Dissecting the Rev-erbα Cistrome and the Mechanisms Controlling Circadian Transcription in Liver

Abstract

Circadian clocks maintain whole-body metabolic homeostasis by coordinating rhythmic gene expression in multiple tissues. Core clock regulators sustain their own oscillation and confer expression rhythmicity on clock-controlled genes (CCGs). Our unbiased examination of enhancer RNA (eRNA) transcription around the clock in mouse liver identified functional enhancers of circadian genes driven by phase-specific transcription factors (TFs). Rev-erbα emerged as a primary driver of circadian enhancers, leading to oscillating gene expression in opposite phases through direct and indirect regulation.
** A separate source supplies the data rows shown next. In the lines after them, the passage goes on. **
(* ===== verification/Topology.v ===== *)
(** * The topology and its routing tables

    [mem/ruby/network/Topology.{hh,cc}] and [mem/ruby/network/BasicLink.{hh,cc}]:
    the graph of controllers and routers, all-pairs shortest paths per virtual
    network, and the routing entry of every link.  The network the links are
    made in is called back through [Network::makeExtInLink] and its siblings:
    [createLinks] returns the calls in order.

    Nodes are numbered as in the code: the first [m_nodes] are the links into
    the network, the next [m_nodes] the output queues, then come the routers. *)

From S2P Require Import Prelude.
From S2P Require Import NetDest.

Definition INFINITE_LATENCY : Z := 10000.

(** ** [Matrix]: a vector of vectors of vectors of [int] *)

Notation Matrix := (list (list (list Z))) (only parsing).

Definition get3 (m : Matrix) (a b c : Z) : result Z :=
  x ← vget m a; y ← vget x b; vget y c.

Definition set3 (m : Matrix) (a b c v : Z) : result Matrix :=
  vupd m a (λ x, vupd x b (λ y, vset y c v)).

(** [Matrix(p, vector(q, vector(r, v)))] *)
Definition new3 (p q r v : Z) : Matrix :=
  replicate (Z.to_nat p) (replicate (Z.to_nat q) (replicate (Z.to_nat r) v)).

(** [x.size()] of an existing element of an outer vector. *)
Definition size_of {A} (m : list (list A)) (a : Z) : result Z :=
  x ← vget m a; Ok (zlen x).

(** ** Links *)

Module BasicLink.

Record t := mk {
  m_id : Z;
  m_latency : Z;
  m_bandwidth_factor : Z;
  m_weight : Z;
  mVnets : list Z;
}.

End BasicLink.

Record LinkEntry := mkLinkEntry {
  link : BasicLink.t;
  src_outport_dirn : string;
  dst_inport_dirn : string;
}.

(** What the constructor reads of an external link (the machine type and
    version of its controller, the id of its router) and of an internal one. *)
Record ExtLink := mkExtLink {
  ext_link : BasicLink.t;
  ext_type : Z;
  ext_version : Z;
  ext_router : Z;
}.

Record IntLink := mkIntLink {
  int_link : BasicLink.t;
  int_src : Z;
  int_dst : Z;
  int_src_outport : string;
  int_dst_inport : string;
}.

(** The calls made back to the network. *)
Inductive link_call :=
| MakeExtIn (src : Z) (dest : Z) (l : BasicLink.t) (entry : list NetDest.t)
| MakeExtOut (src : Z) (dest : Z) (l : BasicLink.t) (entry : list NetDest.t)
| MakeInternal (src dest : Z) (l : BasicLink.t) (entry : list NetDest.t)
    (src_outport dst_inport : string).

(** [std::map<std::pair<int, int>, ..>]: the entries in key order. *)
Definition LinkMap := list ((Z * Z) * list LinkEntry).

Definition key_lt (a b : Z * Z) : bool :=
  (a.1 <? b.1) || ((a.1 =? b.1) && (a.2 <? b.2)).

Module Topology.
Section Topology.
  Context `{MachineTypes}.

Record t := mk {
  m_nodes : Z;
  m_number_of_switches : Z;
  m_vnets : Z;
  m_ext_link_vector : list ExtLink;
  m_int_link_vector : list IntLink;
  m_link_map : LinkMap;
}.

(** *** [addLink] *)

(** [m_link_map.find(k)], and the insertion of one more entry under [k]. *)
Definition find (m : LinkMap) (k : Z * Z) : list LinkEntry :=
  match list_find (λ p, p.1 = k) m with Some (_, (_, es)) => es | None => [] end.

Fixpoint push_entry (m : LinkMap) (k : Z * Z) (e : LinkEntry) : LinkMap :=
  match m with
  | [] => [(k, [e])]
  | (k', es) :: m' =>
      if bool_decide (k' = k) then (k', es ++ [e]) :: m'
      else if key_lt k k' then (k, [e]) :: m
      else (k', es) :: push_entry m' k e
  end.

Definition with_map (g : t) (m : LinkMap) : t :=
  mk (m_nodes g) (m_number_of_switches g) (m_vnets g) (m_ext_link_vector g)
     (m_int_link_vector g) m.

Definition addLink (g : t) (src dest : Z) (l : BasicLink.t)
    (src_outport dst_inport : string) : result t :=
  let bound := wrap32 (m_number_of_switches g + m_nodes g + m_nodes g) in
  _ ← assert (wrap32 src <=? bound);
  _ ← assert (wrap32 dest <=? bound);
  Ok (with_map g (push_entry (m_link_map g) (src, dest)
                    (mkLinkEntry l src_outport dst_inport))).

(** *** The constructor *)

Definition add_ext (g : t) (x : ExtLink) : result t :=
  let machine_base_idx := MachineType_base_number (ext_type x) in
  let ext_idx1 := machine_base_idx + ext_version x in
  let ext_idx2 := ext_idx1 + m_nodes g in
  let int_idx := ext_router x + 2 * m_nodes g in
  g ← addLink g ext_idx1 int_idx (ext_link x) "" "";
  addLink g int_idx ext_idx2 (ext_link x) "" "".

Definition add_int (g : t) (x : IntLink) : result t :=
  let g := mk (m_nodes g) (m_number_of_switches g) (m_vnets g)
              (m_ext_link_vector g) (m_int_link_vector g ++ [x])
              (m_link_map g) in
  let src := int_src x + 2 * m_nodes g in
  let dst := int_dst x + 2 * m_nodes g in
  addLink g src dst (int_link x) (int_src_outport x) (int_dst_inport x).

(** The vector of internal links starts as a copy of the argument and gets
    every link once more. *)
Definition make (num_nodes num_routers num_vnets : Z) (ext_links : list ExtLink)
    (int_links : list IntLink) : result t :=
  let g := mk (MachineType_base_number MachineType_NUM) num_routers num_vnets
              ext_links int_links [] in
  _ ← assert (1 <? m_nodes g);
  g ← foldl (λ acc x, g ← acc; add_ext g x) (Ok g) ext_links;
  foldl (λ acc x, g ← acc; add_int g x) (Ok g) int_links.

(** *** [extend_shortest_path] *)

(** The three matrices the function updates. *)
Record paths := mkPaths {
  dist : Matrix;
  latencies : Matrix;
  inter_switches : Matrix;
}.

(** The body of the loop over [k]; the state is [minimum] (which is also
    [previous_minimum] between iterations), [intermediate_switch] and
    [inter_switches]. *)
Definition relax_k (d : Matrix) (v i j k : Z) (st : Z * Z * Matrix)
    : result (Z * Z * Matrix) :=
  let '(previous_minimum, intermediate_switch, isw) := st in
  a ← get3 d v i k;
  b ← get3 d v k j;
  let minimum := Z.min previous_minimum (a + b) in
  if negb (previous_minimum =? minimum) then
    x ← get3 isw i k v;
    y ← get3 isw k j v;
    isw ← set3 isw i j v (x + y + 1);
    Ok (minimum, k, isw)
  else Ok (minimum, intermediate_switch, isw).

(** The body of the loops over [i] and [j]; the flag is [change]. *)
Definition relax (nodes v i j : Z) (st : paths * bool) : result (paths * bool) :=
  let '(p, change) := st in
  minimum ← get3 (dist p) v i j;
  '(minimum, intermediate_switch, isw) ←
    for_range 0 (Z.to_nat nodes) (relax_k (dist p) v i j)
      (minimum, -1, inter_switches p);
  cur ← get3 (dist p) v i j;
  if negb (cur =? minimum) then
    d ← set3 (dist p) v i j minimum;
    _ ← assert (0 <=? intermediate_switch);
    n ← size_of (latencies p) i;
    _ ← assert (intermediate_switch <? n);
    a ← get3 (latencies p) i intermediate_switch v;
    b ← get3 (latencies p) intermediate_switch j v;
    lat ← set3 (latencies p) i j v (a + b);
    Ok (mkPaths d lat isw, true)
  else Ok (mkPaths (dist p) (latencies p) isw, change).

(** One execution of the body of [while (change)]. *)
Definition pass (nodes v : Z) (p : paths) : result (paths * bool) :=
  for_range 0 (Z.to_nat nodes)
    (λ i, for_range 0 (Z.to_nat nodes) (relax nodes v i)) (p, false).

(** [while (change)]; [None] when the fuel runs out first. *)
Fixpoint while_change (fuel : nat) (nodes v : Z) (p : paths)
    : result (option paths) :=
  match fuel with
  | O => Ok None
  | S n =>
      '(p, change) ← pass nodes v p;
      if (change : bool) then while_change n nodes v p else Ok (Some p)
  end.

(** The sum of the distances, one more than which is enough fuel: every pass
    that changes something lowers the sum. *)
Definition total_dist (d : Matrix) (v : Z) : result Z :=
  s ← vget d v; Ok (sum_over (sum_over id) s).

Definition extend_vnet (nodes v : Z) (p : paths) : result paths :=
  total ← total_dist (dist p) v;
  o ← while_change (S (Z.to_nat total)) nodes v p;
  match o with Some p => Ok p | None => Err OutOfFuel end.

Definition extend_shortest_path (g : t) (p : paths) : result paths :=
  nodes ← size_of (dist p) 0;
  for_range 0 (Z.to_nat (m_vnets g)) (extend_vnet nodes) p.

Definition shortest_path (g : t) (weights lat isw : Matrix) : result paths :=
  extend_shortest_path g (mkPaths weights lat isw).

(** *** Routing entries *)

Definition link_is_shortest_path_to_node (src next final : Z)
    (weights d : Matrix) (vnet : Z) : result bool :=
  w ← get3 weights vnet src next;
  a ← get3 d vnet next final;
  b ← get3 d vnet src final;
  Ok (w + a =? b).

(** The inner loop over the [n] machines of type [m], from number [i] and
    global number [g]. *)
Fixpoint add_machines (src next : Z) (weights d : Matrix) (vnet m i g : Z)
    (n : nat) (res : NetDest.t) : result NetDest.t :=
  match n with
  | O => Ok res
  | S n' =>
      b ← link_is_shortest_path_to_node src next
            (g + MachineType_base_number MachineType_NUM) weights d vnet;
      res ← (if (b : bool) then NetDest.add res (mkMachineID m i) else Ok res);
      add_machines src next weights d vnet m (i + 1) (g + 1) n' res
  end.

(** The outer loop: [n] machine types from [m] on, [g] machines before them. *)
Fixpoint add_types (src next : Z) (weights d : Matrix) (vnet m g : Z) (n : nat)
    (res : NetDest.t) : result NetDest.t :=
  match n with
  | O => Ok res
  | S n' =>
      let c := Z.max 0 (MachineType_base_count m) in
      res ← add_machines src next weights d vnet m 0 g (Z.to_nat c) res;
      add_types src next weights d vnet (m + 1) (g + c) n' res
  end.

Definition shortest_path_to_node (src next : Z) (weights d : Matrix) (vnet : Z)
    : result NetDest.t :=
  res ← NetDest.make;
  add_types src next weights d vnet 0 0 (Z.to_nat MachineType_NUM) res.

(** *** [makeLink] *)

(** The entry of a link that carries only some of the virtual networks: the
    others keep the default-constructed destination. *)
Definition link_route (g : t) (l : BasicLink.t) (entry : list NetDest.t)
    : result (list NetDest.t) :=
  if zlen (BasicLink.mVnets l) =? 0 then Ok entry
  else
    empty ← NetDest.make;
    foldl (λ acc vnet, route ← acc; e ← vget entry vnet; vset route vnet e)
      (Ok (replicate (Z.to_nat (m_vnets g)) empty)) (BasicLink.mVnets l).

Definition makeLink (g : t) (src dest : Z) (entry : list NetDest.t)
    : result (list link_call) :=
  let n := m_nodes g in
  _ ← assert ((2 * n <=? src) || (2 * n <=? dest));
  let links := find (m_link_map g) (src, dest) in
  let each (f : LinkEntry → list NetDest.t → link_call) :=
    foldl (λ acc e, calls ← acc; route ← link_route g (link e) entry;
                    Ok (calls ++ [f e route])) (Ok []) links in
  if src <? n then
    each (λ e route, MakeExtIn src (dest - 2 * n) (link e) route)
  else if dest <? 2 * n then
    _ ← assert (n <=? dest);
    each (λ e route, MakeExtOut (src - 2 * n) (dest - n) (link e) route)
  else
    _ ← assert ((2 * n <=? src) && (2 * n <=? dest));
    each (λ e route, MakeInternal (src - 2 * n) (dest - 2 * n) (link e) route
                       (src_outport_dirn e) (dst_inport_dirn e)).

(** *** [createLinks] *)

Definition max_switch_id (m : LinkMap) : Z :=
  foldl (λ acc p, Z.max (Z.max acc p.1.1) p.1.2) 0 m.

(** One virtual network of one link: the latency and the weight. *)
Definition set_vnet (src dst : Z) (l : BasicLink.t) (vnet : Z)
    (st : Matrix * Matrix * list bool) : result (Matrix * Matrix * list bool) :=
  let '(weights, lat, vnet_done) := st in
  b ← vget vnet_done vnet;
  _ ← fatal_if b;
  lat ← set3 lat src dst vnet (BasicLink.m_latency l);
  weights ← set3 weights vnet src dst (BasicLink.m_weight l);
  vnet_done ← vset vnet_done vnet true;
  Ok (weights, lat, vnet_done).

Definition fill_link (g : t) (src dst : Z) (l : BasicLink.t)
    (st : Matrix * Matrix * list bool) : result (Matrix * Matrix * list bool) :=
  if zlen (BasicLink.mVnets l) =? 0 then
    for_range 0 (Z.to_nat (m_vnets g)) (set_vnet src dst l) st
  else
    foldl (λ acc vnet, st ← acc;
             _ ← fatal_if (m_vnets g <=? vnet);
             set_vnet src dst l vnet st) (Ok st) (BasicLink.mVnets l).

(** The links of one source and destination. *)
Definition fill_group (g : t) (st : Matrix * Matrix)
    (group : (Z * Z) * list LinkEntry) : result (Matrix * Matrix) :=
  let '((src, dst), entries) := group in
  '(weights, lat, _) ←
    foldl (λ acc e, st ← acc; fill_link g src dst (link e) st)
      (Ok (st.1, st.2, replicate (Z.to_nat (m_vnets g)) false)) entries;
  Ok (weights, lat).

(** The weights, the latencies and the (all zero) intermediate-switch counts. *)
Definition initial_matrices (g : t) : result (Matrix * Matrix * Matrix) :=
  let num_switches := max_switch_id (m_link_map g) + 1 in
  let weights := new3 (m_vnets g) num_switches num_switches INFINITE_LATENCY in
  let lat := new3 num_switches num_switches (m_vnets g) (-1) in
  let isw := new3 num_switches num_switches (m_vnets g) 0 in
  n ← size_of weights 0;
  weights ← for_range 0 (Z.to_nat n)
    (λ i, for_range 0 (Z.to_nat (m_vnets g)) (λ v w, set3 w v i i 0)) weights;
  '(weights, lat) ←
    foldl (λ acc group, st ← acc; fill_group g st group) (Ok (weights, lat))
      (m_link_map g);
  Ok (weights, lat, isw).

(** The routing entries of the link from [i] to [j], and whether it exists on
    some virtual network. *)
Definition routing_map (g : t) (weights d : Matrix) (i j : Z)
    : result (list NetDest.t * bool) :=
  empty ← NetDest.make;
  for_range 0 (Z.to_nat (m_vnets g))
    (λ v '(m, realLink),
       weight ← get3 weights v i j;
       if (0 <? weight) && negb (weight =? INFINITE_LATENCY) then
         e ← shortest_path_to_node i j weights d v;
         m ← vset m v e;
         Ok (m, true)
       else Ok (m, realLink))
    (replicate (Z.to_nat (m_vnets g)) empty, false).

Definition createLinks (g : t) : result (list link_call) :=
  '(weights, lat, isw) ← initial_matrices g;
  p ← shortest_path g weights lat isw;
  n ← size_of weights 0;
  for_range 0 (Z.to_nat n)
    (λ i calls,
       row ← vget weights 0;
       m ← size_of row i;
       for_range 0 (Z.to_nat m)
         (λ j calls,
            '(routingMap, realLink) ← routing_map g weights (dist p) i j;
            if (realLink : bool) then
              more ← makeLink g i j routingMap;
              Ok (calls ++ more)
            else Ok calls) calls) [].

End Topology.
End Topology.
Among Rev-erbα target genes were core clock components and metabolic CCGs. Oscillation of clock genes was enforced by direct competition between Rev-erbα and RORα for binding to cognate motifs in the genome, whereas metabolic CCGs were governed by recruitment of the NCoR/HDAC3 complex to enhancers where Rev-erbα is tethered by tissue-specific TFs. The DNA sequence–mediated competition between Rev-erbα and RORα ensures consistent clock control across all tissues. In contrast, the tethered binding mechanism is tissue-specific and thus allows Rev-erbα to dictate an epigenomic rhythm tailored to the specific need of that tissue. Therefore, discrete modes of recruitment allow Rev-erbα to link the clock to cell-specific functions, including metabolism.